No había comenzado, sino que faltaba poco para que concluyera.

—¡Quiá! ¡Qué he de irme! ¿Crees que he venido sólo para esto? Vuelves a ser mía... y hoy te acompaño hasta tu casa.

—Ni una palabra más. Accedí a oírte, porque supuse que tendrías juicio. Esto se acabó; yo no transigiré nunca con ciertas cosas.

—Ni yo con perderte.

—Entonces, ¿qué pretendes? ¿que sea de dos a un tiempo? ¿Quién resultaría despreciable, nosotros o él? Figúrate lo absurdo, que él lo tolerase: ¿crees que yo podría tenerle al lado?
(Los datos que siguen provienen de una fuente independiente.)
Definition apart (f f' : field) : bool :=
  (f_off f' + Z.of_nat (f_width f') <=? f_off f) || (f_off f + Z.of_nat (f_width f) <=? f_off f').

(** [f] lies inside a structure of [size] bytes. *)
Definition in_struct (size : Z) (f : field) : bool :=
  (0 <=? f_off f) && (f_off f + Z.of_nat (f_width f) <=? size).

Lemma getf_setf_array buf size g f v buf' g' f' :
  setf buf (g * size) f v = Some buf' -> in_struct size f = true -> in_struct size f' = true ->
  g <> g' \/ apart f f' = true -> getf buf' (g' * size) f' = getf buf (g' * size) f'.
Proof.
  unfold in_struct, apart. intros H Hf Hf' Hd. eapply getf_setf_other; [done|].
  destruct (decide (g = g')) as [->|Hne]; [destruct Hd; [done|lia]|].
  destruct (decide (g < g')); [right|left]; nia.
Qed.

(** The sizes the comments of [ext2.h] give. *)
Definition sizeof_superblock : Z := Eval vm_compute in sizeof sb_layout.
Definition sizeof_bg : Z := Eval vm_compute in sizeof bg_layout.
Definition sizeof_inode : Z := Eval vm_compute in sizeof inode_layout.
Definition sizeof_dirent : Z := Eval vm_compute in sizeof dirent_layout.

Lemma ext2_sizes :
  sizeof_superblock = 1024 /\ sizeof_bg = 32 /\ sizeof_inode = 128 /\ sizeof_dirent = 263.
Proof. done. Qed.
—Cuanto dices prueba que no has dejado de quererme: ¡eso es lo que yo deseaba saber! Ahora, la última pregunta, y ¡mira que hablas con un hombre resuelto a todo!: ¿estás realmente casada? porque hay quien... no lo cree.

Cristeta vaciló un punto, sin atreverse a responder categóricamente. Hasta entonces había puesto especial empeño en no afirmarlo. Tampoco en aquel instante quiso decirlo, y en vez de contestar de palabra, como si cediese a una languidez incontrastable, dejó caer el dulce peso de su cuerpo sobre el hombro de Juan, al mismo tiempo que decía:

—¡Qué desgraciada soy! ¡Déjame, déjame!